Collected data
==================================================

(** * Good-sections results of nilmtk: accumulator, merge engine, cache codec

    A shallow embedding of [nilmtk/stats/goodsectionsresults.py].

    Timestamps and time deltas are integers of one common unit.  The
    [TimeFrame] objects held by an accumulator are Python objects that are
    mutated in place and may be referenced from several lists at once, so
    they live in a store indexed by object identity; every list of
    [TimeFrame]s in the source is a list of identities here.  Python
    exceptions are values of [exn]; a method that can raise returns an
    [outcome]. *)

From Stdlib Require Import ZArith Lia List Bool String Sorted.
From stdpp Require Import base tactics option list.
Import ListNotations.

Local Open Scope Z_scope.

(** ** Exceptions *)

Inductive exn : Set :=
  | IndexError
  | AssertionError
  | ValueError
  | NameError.

Inductive outcome (A : Type) : Type :=
  | Ok (a : A)
  | Raise (e : exn).

Arguments Ok {A} a.
Arguments Raise {A} e.

Notation "'do' x <- e ; k" :=
  (match e with Ok x => k | Raise err => Raise err end)
  (at level 10, x name, e at level 100, k at level 200, only parsing).

(** ** TimeFrame *)

Record TimeFrame : Set := mkTimeFrame {
  start : option Z;
  end_ : option Z;
  include_end : bool
}.

Module TF.

(** Modelled from the spec: the class [nilmtk.timeframe.TimeFrame] is
    imported by the source but not part of it.  "If both bounds are set,
    start <= end; assigning an end that would violate this against the
    current start fails with a ValueError-class error"; an unbounded
    value is always accepted. *)
Definition set_end (new_end : option Z) (tf : TimeFrame) : outcome TimeFrame :=
  match new_end, start tf with
  | Some e, Some s =>
      if e <? s then Raise ValueError
      else Ok (mkTimeFrame (start tf) (Some e) (include_end tf))
  | _, _ => Ok (mkTimeFrame (start tf) new_end (include_end tf))
  end.

(** Modelled from the spec: the setter of [start], symmetric to
    [set_end] ("fails ... if it would invert ordering against the other
    bound"). *)
Definition set_start (new_start : option Z) (tf : TimeFrame) : outcome TimeFrame :=
  match new_start, end_ tf with
  | Some s, Some e =>
      if e <? s then Raise ValueError
      else Ok (mkTimeFrame (Some s) (end_ tf) (include_end tf))
  | _, _ => Ok (mkTimeFrame new_start (end_ tf) (include_end tf))
  end.

(** Modelled from the spec: [include_end] is a plain attribute, "may be
    updated in place". *)
Definition set_include_end (b : bool) (tf : TimeFrame) : TimeFrame :=
  mkTimeFrame (start tf) (end_ tf) b.
(** * Copilot SDK (Node.js client): sessions, dispatch bridge and target resolution

    A shallow embedding of [nodejs/src/session.ts] and [nodejs/src/types.ts],
    together with a model of the client runtime described by the specification
    and exercised by [nodejs/test/client.test.ts].

    Conventions:
    - a JavaScript promise is a value of [Promise]: it settles (fulfilled or
      rejected) or never settles;
    - an [async] method of [CopilotSession] is a function from the session
      object to the updated session object and the promise it returns;
    - thrown values are represented by their message. *)

From Stdlib Require Import String Ascii ZArith Lia.
From Stdlib Require Import Decimal DecimalString DecimalZ DecimalNat.
From stdpp Require Import base option list gmap strings.

Local Open Scope string_scope.
Local Open Scope list_scope.
Local Open Scope stdpp_scope.

(** ** Promises and calls *)

Inductive Settled (A : Type) : Type :=
| Fulfilled (v : A)
| Rejected (e : string).
Arguments Fulfilled {A} v.
Arguments Rejected {A} e.

Inductive Promise (A : Type) : Type :=
| Settles (r : Settled A)
| NeverSettles.
Arguments Settles {A} r.
Arguments NeverSettles {A}.

(** What calling a handler of type [(…) => Promise<T> | T] can do. *)
Inductive CallResult (A : Type) : Type :=
| Returns (v : A)
| ReturnsPromise (p : Promise A)
| Throws (e : string).
Arguments Returns {A} v.
Arguments ReturnsPromise {A} p.
Arguments Throws {A} e.

(** [await f(x)] seen from inside a [try] block or an [async] body. *)
Definition awaited {A} (c : CallResult A) : Promise A :=
  match c with
  | Returns v => Settles (Fulfilled v)
  | ReturnsPromise p => p
  | Throws e => Settles (Rejected e)
  end.
Lemma unescape_U (q h1 h2 h3 h4 h5 h6 h7 h8 : ascii) (s : string) :
  q = squote \/ q = dquote ->
  unescape q (String backslash (String "U"
    (String h1 (String h2 (String h3 (String h4
      (String h5 (String h6 (String h7 (String h8 s)))))))))) =
  push_code (16777216 * hex2 h1 h2 + 65536 * hex2 h3 h4 + 256 * hex2 h5 h6 + hex2 h7 h8)
    (unescape q s).
Proof. intros [-> | ->]; reflexivity. Qed.

(** An escaped code point is read back as the bytes of the code point. *)
Lemma unescape_escape_code (q : ascii) (cp : N) (tail : string) :
  q = squote \/ q = dquote -> (cp < 4294967296)%N ->
  unescape q (escape_code cp +:+ tail) = push_code cp (unescape q tail).
Proof.
  intros Hq Hcp. unfold escape_code.
  destruct (N.ltb_spec cp 256) as [H1|H1]; [|destruct (N.ltb_spec cp 65536) as [H2|H2]].
  - change (String backslash (String "x" (hex_digits 2 cp)) +:+ tail)
      with (String backslash (String "x"
              (String (hex_digit ((cp / 16) mod 16))
                 (String (hex_digit (cp mod 16)) tail)))).
    rewrite unescape_x, hex_value_2 by assumption. reflexivity.
  - change (String backslash (String "u" (hex_digits 4 cp)) +:+ tail)
      with (String backslash (String "u"
              (String (hex_digit ((cp / 16 / 16 / 16) mod 16))
              (String (hex_digit ((cp / 16 / 16) mod 16))
              (String (hex_digit ((cp / 16) mod 16))
              (String (hex_digit (cp mod 16)) tail)))))).
    rewrite unescape_u, hex_value_4 by assumption. reflexivity.
  - change (String backslash (String "U" (hex_digits 8 cp)) +:+ tail)
      with (String backslash (String "U"
              (String (hex_digit ((cp / 16 / 16 / 16 / 16 / 16 / 16 / 16) mod 16))
              (String (hex_digit ((cp / 16 / 16 / 16 / 16 / 16 / 16) mod 16))
              (String (hex_digit ((cp / 16 / 16 / 16 / 16 / 16) mod 16))
              (String (hex_digit ((cp / 16 / 16 / 16 / 16) mod 16))
              (String (hex_digit ((cp / 16 / 16 / 16) mod 16))
              (String (hex_digit ((cp / 16 / 16) mod 16))
              (String (hex_digit ((cp / 16) mod 16))
              (String (hex_digit (cp mod 16)) tail)))))))))).
    rewrite unescape_U, hex_value_8 by assumption. reflexivity.
Qed.
(** X4: each of the six lower-case garbled pairs is repaired wherever it
    stands: the text before it and the text after it are normalized on
    their own. *)
Theorem fix_encoding_lowercase (k : nat) (b y : char) (pre post : str) :
  (k < 6)%nat → encoding_fixes !! k = Some ([195%N; b], [y]) →
  fix_encoding (pre ++ 195%N :: b :: post) =
  fix_encoding pre ++ y :: fix_encoding post.
Proof.
  intros Hk Hentry. unfold fix_encoding.
  destruct k as [|[|[|[|[|[|k]]]]]]; [..|lia];
    match type of Hentry with
    | _ !! ?n = _ =>
        apply (replace_all_pair_at encoding_fixes n); [done|by injection Hentry as <-|..]
    end;
    injection Hentry as <- <-.
  all: try (cbn [take encoding_fixes];
            repeat apply Forall_cons_2; try apply Forall_nil_2; cbn [fst];
            by eexists).
  all: cbn [drop encoding_fixes];
       repeat apply Forall_cons_2; try apply Forall_nil_2; cbn [fst];
       (split; [done|solve_not_elem]).
Qed.

Lemma fix_encoding_lowercase_witness :
  fix_encoding (lit "ma" ++ 195%N :: 177%N :: lit "ana") =
  fix_encoding (lit "ma") ++ 241%N :: fix_encoding (lit "ana").
Proof.
  apply (fix_encoding_lowercase 5 177%N 241%N (lit "ma") (lit "ana")).
  - lia.
  - reflexivity.
Defined.

(** X5: a character below 129, so every ASCII character and the line
    feed, separates: the text on either side is normalized on its own. *)
Theorem fix_encoding_separator (x : char) (pre post : str) :
  (x < 129)%N →
  fix_encoding (pre ++ x :: post) = fix_encoding pre ++ x :: fix_encoding post.
Proof.
  intros Hx. apply replace_all_app_sep.
  repeat apply Forall_cons_2; try apply Forall_nil_2; cbn [fst];
    (split; [done|]);
    repeat (apply not_elem_of_cons; split; [lia|]); apply not_elem_of_nil.
Qed.

Lemma fix_encoding_separator_witness :
  fix_encoding (lit "se" ++ 195%N :: 177%N :: lit "or" ++ LF :: [194; 161]%N ++ lit "Hola") =
  fix_encoding (lit "se" ++ 195%N :: 177%N :: lit "or") ++
  LF :: fix_encoding ([194; 161]%N ++ lit "Hola").
Proof.
  apply (fix_encoding_separator LF (lit "se" ++ 195%N :: 177%N :: lit "or")).
  reflexivity.
Defined.

(** ** escape_latex_special_chars *)

(** X6: text without any of the twelve special characters is returned as
    it is. *)
Theorem escape_plain_text (text : str) :
  (∀ c, c ∈ lit "&%$#_{}~^\<>" → c ∉ text) →
  escape_latex_special_chars text = text.
Proof.
  intros Hplain. apply replace_all_absent.
  repeat apply Forall_cons_2; try apply Forall_nil_2; cbn [fst];
    (eapply absent_without_elem; [by left|]);
    apply Hplain; apply (bool_decide_unpack _); by vm_compute.
Qed.

Lemma escape_plain_text_witness :
  escape_latex_special_chars (lit "Hello there, Vaggie!") = lit "Hello there, Vaggie!".
Proof.
  apply escape_plain_text. intros c Hc.
  apply (bool_decide_unpack _).
  repeat (apply elem_of_cons in Hc as [->|Hc]; [by vm_compute|]).
  by apply elem_of_nil in Hc.
Defined.

(** X7: in the result every backslash is directly followed by the letter
    t, and no angle bracket is left.  The backslash that the first entries
    of the table put in front of a special character is itself replaced by
    the later backslash entry, so none of [\&], [\%], [\$], [\#], [\_],
    [\{], [\}] ever occurs in the result. *)
Theorem escape_output (text : str) :
  let escaped := escape_latex_special_chars text in
  backslash_t escaped = true ∧
  (60%N ∉ escaped) ∧ (62%N ∉ escaped) ∧
  Forall (λ c, has_infix [92%N; c] escaped = false) (lit "&%$#_{}").
Proof.
  intros escaped. pose proof (escape_backslash_t text) as Ht.
  destruct (escape_no_angle text) as [Hlt Hgt].
  split; [done|]. split; [done|]. split; [done|].
  repeat apply Forall_cons_2; try apply Forall_nil_2;
    by apply backslash_t_no_pair.
Qed.

(** ** More on parse_character_dialogue *)

(** X8: the labels of the result are the parts of the split that the loop
    takes for character names, in their order; every one of them makes an
    entry, also when no dialogue follows it. *)
Theorem parse_labels (text : str) :
  (parse_character_dialogue text).*1 =
  filter (λ part, is_character part) (re_split (fix_encoding text)).
Proof.
  unfold parse_character_dialogue. case_bool_decide as Hblank.
  - apply blank_no_bracket in Hblank.
    rewrite re_split_plain by (apply fix_encoding_no_bracket; [by left|done]).
    rewrite filter_cons_False; [done|].
    rewrite is_character_plain; [by intros []|].
    apply fix_encoding_no_bracket; [by left|done].
  - unfold parse_parts. rewrite parse_loop_labels.
    cbn [fmap list_fmap option_list app].
    apply filter_character_drop_blank_head.
Qed.
(** * Lumi-IA: mood classification and personality adaptation

    A shallow embedding of the mood classifier of the Lumi backend:

    - [config/personality_config.py]  (the rule table and the mood states),
    - [services/mood_detector.py]     (class [MoodDetectorService]),
    - [core/personality_engine.py]    (class [PersonalityEngine]),

    and of their callers:

    - [core/ai_engine.py]             ([AIEngine.generate_response] and its
                                       rate limiter),
    - [api/analytics_handler.py]      (the mood-history and summary routes).

    Conventions of the embedding.

    - Python numbers are exact rationals ([Q]); [int] counts coming from the
      database are [Z] and are injected where Python promotes them.  Every
      comparison is the boolean one the source writes.
      Two things follow.  A float result is the exact value of the
      expression, not its rounding: a statement about floats is made with
      the slack that rounding needs.  And an [int] beyond the range of a
      float, which makes Python raise [OverflowError] where it meets a
      float, is just a number here: the embedded classifiers are total, and
      a statement that needs the source not to raise is made for a snapshot
      in range ([snapshot_in_range]: every integer fits a [bigint], as
      those of the database do).
    - A naive [datetime] is the number of microseconds since a fixed
      midnight ([Z]); [timedelta] is a difference of two such numbers.
    - A dict that is only looked up is a [gmap]; a dict that is iterated
      (where Python fixes the insertion order) is an association list.
    - An f-string is kept as the list of its pieces ([fstring]); how a format
      specification prints a float is not modelled.
    - Exceptions are values ([pyresult]); code that talks to the clock and to
      the database runs in the monad [Eff].  One call of a public method is
      taken to run within one reading of the clock: every [datetime.now()] of
      the call returns the time of the world it starts in.
    - The [async] methods are sequential code here; two calls never
      interleave. *)

From Stdlib Require Import ZArith QArith Lqa String List Lia.
From stdpp Require Import base option list strings gmap.
(** * Migration-path pipeline of [build_migration_paths.py]

    A shallow embedding of the pure function chain
    aggregate -> filter -> normalize -> cluster -> extremes -> path -> smooth
    and of its orchestration, followed by the properties of the pipeline.

    Modelling conventions.
    - Python numbers (the ints and floats that [json.load] yields) are
      exact rationals in canonical form ([Qc]); Python's [==] on numbers is
      then Leibniz equality.  Rounding error of binary64 is outside the
      model.
    - A [dict] is its list of items in insertion order; a Python dict never
      holds a key twice, which is the predicate [dict_wf].
    - A call either returns a value or raises: [result].                     *)

From Stdlib Require Import String.
From Stdlib Require Import List ZArith QArith Qcanon Qround Bool Lia Lqa.
Import ListNotations.

Set Implicit Arguments.

(** ** Python values and the exceptions the pipeline can raise *)

Module Py.

Inductive exn : Type :=
| ValueError
| ZeroDivisionError
| IndexError.

Inductive result (A : Type) : Type :=
| Ok (a : A)
| Raise (e : exn).

Arguments Ok {A} a.
Arguments Raise {A} e.

Definition bind {A B : Type} (m : result A) (k : A -> result B) : result B :=
  match m with
  | Ok a => k a
  | Raise e => Raise e
  end.

Fixpoint mapM {A B : Type} (f : A -> result B) (l : list A)
  : result (list B) :=
  match l with
  | [] => Ok []
  | x :: r =>
      bind (f x) (fun y => bind (mapM f r) (fun ys => Ok (y :: ys)))
  end.

(** Numbers. *)

Definition num : Type := Qc.

Definition of_Z (z : Z) : num := Q2Qc (inject_Z z).

Definition num_leb (x y : num) : bool := Qle_bool x y.
Definition num_ltb (x y : num) : bool := negb (Qle_bool y x).
Definition num_eqb (x y : num) : bool := Qeq_bool x y.

(** [x / y]: true division, raising on a zero divisor. *)
Definition py_div (x y : num) : result num :=
  if num_eqb y (of_Z 0) then Raise ZeroDivisionError else Ok (x / y)%Qc.

(** [sum(...)], which starts from 0 and adds from the left. *)
Definition py_sum (l : list num) : num :=
  fold_left Qcplus l (of_Z 0).

(** [max(l, key=key)]: the first item whose key is not exceeded. *)
Fixpoint max_from {A : Type} (key : A -> num) (best : A) (l : list A) : A :=
  match l with
  | [] => best
  | x :: r => max_from key (if num_ltb (key best) (key x) then x else best) r
  end.

Definition py_max {A : Type} (key : A -> num) (l : list A) : result A :=
  match l with
  | [] => Raise ValueError
  | x :: r => Ok (max_from key x r)
  end.

(** [sorted(l, key=key)]: the sort is stable, so its result is the one of
    stable insertion. *)
Fixpoint insert_by {A : Type} (key : A -> num) (x : A) (l : list A) : list A :=
  match l with
  | [] => [x]
  | y :: r =>
      if num_leb (key x) (key y) then x :: y :: r
      else y :: insert_by key x r
  end.

Fixpoint sorted {A : Type} (key : A -> num) (l : list A) : list A :=
  match l with
  | [] => []
  | x :: r => insert_by key x (sorted key r)
  end.

(** [range(n)] *)
Definition range (n : Z) : list Z :=
  map Z.of_nat (seq 0 (Z.to_nat n)).

(** List indexing [l[i]] and item assignment [l[i] = v], with negative
    indices counted from the end. *)
Definition norm_index {A : Type} (l : list A) (i : Z) : option nat :=
  let n := Z.of_nat (length l) in
  let j := if (i <? 0)%Z then (i + n)%Z else i in
  if ((j <? 0) || (n <=? j))%Z then None else Some (Z.to_nat j).

Definition list_get {A : Type} (l : list A) (i : Z) : result A :=
  match norm_index l i with
  | None => Raise IndexError
  | Some j =>
      match nth_error l j with
      | Some x => Ok x
      | None => Raise IndexError
      end
  end.

Fixpoint replace_nth {A : Type} (l : list A) (j : nat) (v : A) : list A :=
  match l, j with
  | [], _ => []
  | _ :: r, O => v :: r
  | x :: r, S j' => x :: replace_nth r j' v
  end.

Definition list_set {A : Type} (l : list A) (i : Z) (v : A)
  : result (list A) :=
  match norm_index l i with
  | None => Raise IndexError
  | Some j => Ok (replace_nth l j v)
  end.

(** Slicing [l[start:stop]]: a bound below zero counts from the end, and
    both bounds are clamped to the list. *)
Definition clamp_bound {A : Type} (l : list A) (i : Z) : nat :=
  let n := Z.of_nat (length l) in
  let j := if (i <? 0)%Z then (i + n)%Z else i in
  Z.to_nat (Z.min n (Z.max 0 j)).

Definition py_slice {A : Type} (l : list A) (start stop : Z) : list A :=
  let a := clamp_bound l start in
  let b := clamp_bound l stop in
  firstn (b - a) (skipn a l).

(** [round(x, 3)]: to the nearest multiple of 1/1000, a tie going to the
    even one. *)
Definition py_round3 (x : num) : num :=
  let s := (x * of_Z 1000)%Qc in
  let f := Qfloor s in
  let r := (s - of_Z f)%Qc in
  let half := Q2Qc (1 # 2) in
  let up :=
    if num_ltb r half then false
    else if num_ltb half r then true
    else negb (Z.even f) in
  (of_Z (if up then f + 1 else f) / of_Z 1000)%Qc.

End Py.

Export Py.

Notation "x <- m ;; k" := (bind m (fun x => k))
  (at level 61, m at next level, right associativity).

(** ** Data model *)

(** A grid cell centre [(lon, lat)]. *)
Definition point : Type := (num * num)%type.

Definition lon (p : point) : num := fst p.
Definition lat (p : point) : num := snd p.

Definition point_eqb (p q : point) : bool :=
  num_eqb (lon p) (lon q) && num_eqb (lat p) (lat q).

(** A density map, [Dict[Tuple[float, float], float]]. *)
Definition dict : Type := list (point * num).

Definition keys (d : dict) : list point := map fst d.
Definition values (d : dict) : list num := map snd d.

Definition dict_wf (d : dict) : Prop := NoDup (keys d).

(** [d.get(k, default)] *)
Fixpoint dict_get (d : dict) (k : point) (default : num) : num :=
  match d with
  | [] => default
  | (k', v') :: r => if point_eqb k' k then v' else dict_get r k default
  end.

(** [d[k] = v]: an existing key keeps its place, a new one goes last. *)
Fixpoint dict_set (d : dict) (k : point) (v : num) : dict :=
  match d with
  | [] => [(k, v)]
  | (k', v') :: r =>
      if point_eqb k' k then (k', v) :: r else (k', v') :: dict_set r k v
  end.

(** The truth value of a container: empty is false. *)
Definition truthy {A : Type} (l : list A) : bool :=
  match l with
  | [] => false
  | _ :: _ => true
  end.

(** ** [aggregate_density_over_time] *)

Definition cell : Type := (num * num * num)%type.

Record frame : Type := mkFrame {
  week : string;
  cells : list cell
}.

Definition aggregate_cell (density_map : dict) (c : cell) : dict :=
  let '(lon, lat, density) := c in
  let key := (lon, lat) in
  dict_set density_map key (dict_get density_map key (of_Z 0) + density)%Qc.

Definition aggregate_density_over_time (frames : list frame) : dict :=
  fold_left (fun density_map fr => fold_left aggregate_cell (cells fr) density_map)
            frames [].

(** ** [normalize_densities] *)

Definition normalize_densities (density_map : dict) : result dict :=
  if negb (truthy density_map) then Ok []
  else
    max_density <- py_max (fun v => v) (values density_map) ;;
    if num_eqb max_density (of_Z 0)
    then Ok (map (fun kv => (fst kv, of_Z 0)) density_map)
    else mapM (fun kv => q <- py_div (snd kv) max_density ;; Ok (fst kv, q))
              density_map.

(** ** [filter_geographic_regions] *)

(** An exclusion rectangle [((min_lon, max_lon), (min_lat, max_lat))]. *)
Definition region : Type := ((num * num) * (num * num))%type.

Definition in_region (p : point) (r : region) : bool :=
  let '((min_lon, max_lon), (min_lat, max_lat)) := r in
  num_leb min_lon (lon p) && num_leb (lon p) max_lon
  && num_leb min_lat (lat p) && num_leb (lat p) max_lat.

Definition filter_geographic_regions (density_map : dict)
  (exclude_regions : list region) : dict :=
  if negb (truthy exclude_regions) then density_map
  else
    fold_left
      (fun filtered kv =>
         if existsb (in_region (fst kv)) exclude_regions then filtered
         else dict_set filtered (fst kv) (snd kv))
      density_map [].

(** ** [cluster_by_longitude] *)

Record options : Type := mkOptions {
  num_clusters : Z;
  europe_only : bool;
  americas_south_limit : option num;
  americas_only : bool;
  africa_only_south : bool
}.

Definition default_options : options :=
  mkOptions 2 false None false false.

(** One turn of the loop over [density_map.items()] that fills [western]
    and [eastern]. *)
Definition cluster_step (o : options) (we : dict * dict) (kv : point * num)
  : dict * dict :=
  let '(western, eastern) := we in
  let '((lon, lat), density) := kv in
  if num_ltb lon (of_Z (-20)) then
    if match americas_south_limit o with
       | None => true
       | Some limit => num_leb limit lat
       end
    then (dict_set western (lon, lat) density, eastern)
    else (western, eastern)
  else
    if negb (americas_only o) then
      if europe_only o then
        if num_leb (of_Z (-10)) lon && num_leb lon (of_Z 45)
           && (num_leb (of_Z 35) lat && num_leb lat (of_Z 72))
        then (western, dict_set eastern (lon, lat) density)
        else (western, eastern)
      else if africa_only_south o then
        if num_leb (of_Z (-20)) lon && num_leb lon (of_Z 51)
        then (western, dict_set eastern (lon, lat) density)
        else (western, eastern)
      else (western, dict_set eastern (lon, lat) density)
    else (western, eastern).

Definition cluster_split (density_map : dict) (o : options) : dict * dict :=
  fold_left (cluster_step o) density_map ([], []).

(** The per-longitude totals [lon_density] and [sorted_lons] that the source
    computes first are never read, and are left out. *)
Definition cluster_by_longitude (density_map : dict) (o : options)
  : list dict :=
  if negb (truthy density_map) then []
  else
    let '(western, eastern) := cluster_split density_map o in
    let clusters := [] in
    let clusters := if truthy western then clusters ++ [western] else clusters in
    let clusters := if truthy eastern then clusters ++ [eastern] else clusters in
    clusters.

(** ** [find_extremes_in_cluster] *)

(** Returns [(north_point, south_point)]. *)
Definition find_extremes_in_cluster (density_map : dict)
  : result (point * point) :=
  if negb (truthy density_map) then Raise ValueError
  else
    let sorted_by_lat := sorted (fun x => lat (fst x)) density_map in
    s <- list_get sorted_by_lat 0 ;;
    let south_point := fst s in
    n <- list_get sorted_by_lat (-1) ;;
    let north_point := fst n in
    Ok (north_point, south_point).

(** ** [calculate_migration_path] *)

Definition two : num := of_Z 2.

(** One turn of the loop over [range(num_waypoints)]; [path.append] adds at
    the end.  The division by the literal 2 cannot raise. *)
Definition waypoint_step (density_map : dict) (south_point : point)
  (lat_south lat_step : num) (path : list point) (i : Z)
  : result (list point) :=
  let target_lat := (lat_south + of_Z i * lat_step)%Qc in
  let band_min := (target_lat - lat_step / two)%Qc in
  let band_max := (target_lat + lat_step / two)%Qc in
  let band_points :=
    filter (fun kv => num_leb band_min (lat (fst kv))
                      && num_leb (lat (fst kv)) band_max)
           density_map in
  if truthy band_points then
    best <- py_max (fun x => snd x) band_points ;;
    Ok (path ++ [fst best])
  else if truthy path then
    prev <- list_get path (-1) ;;
    Ok (path ++ [(lon prev, target_lat)])
  else
    Ok (path ++ [(lon south_point, target_lat)]).

Fixpoint for_each {S I : Type} (body : S -> I -> result S) (s : S)
  (l : list I) : result S :=
  match l with
  | [] => Ok s
  | i :: r => s' <- body s i ;; for_each body s' r
  end.

Definition point_neqb (p q : point) : bool := negb (point_eqb p q).

Definition calculate_migration_path (density_map : dict)
  (north_point south_point : point) (num_waypoints : Z)
  : result (list point) :=
  let lat_south := lat south_point in
  let lat_north := lat north_point in
  let lat_range := (lat_north - lat_south)%Qc in
  if num_leb lat_range (of_Z 0) then Ok [south_point; north_point]
  else
    lat_step <- py_div lat_range (of_Z (num_waypoints - 1)) ;;
    path <- for_each (waypoint_step density_map south_point lat_south lat_step)
                     [] (range num_waypoints) ;;
    first <- list_get path 0 ;;
    path <- (if point_neqb first south_point
             then list_set path 0 south_point else Ok path) ;;
    last <- list_get path (-1) ;;
    path <- (if point_neqb last north_point
             then list_set path (-1) north_point else Ok path) ;;
    Ok path.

==================================================

=== What the task asks ===
A word-for-word copy of the entries, from the first line through the line containing "Timestamps and time", is the whole answer.

=== Your response ===
(** * Good-sections results of nilmtk: accumulator, merge engine, cache codec

    A shallow embedding of [nilmtk/stats/goodsectionsresults.py].

    Timestamps and time deltas are integers of one common unit.  The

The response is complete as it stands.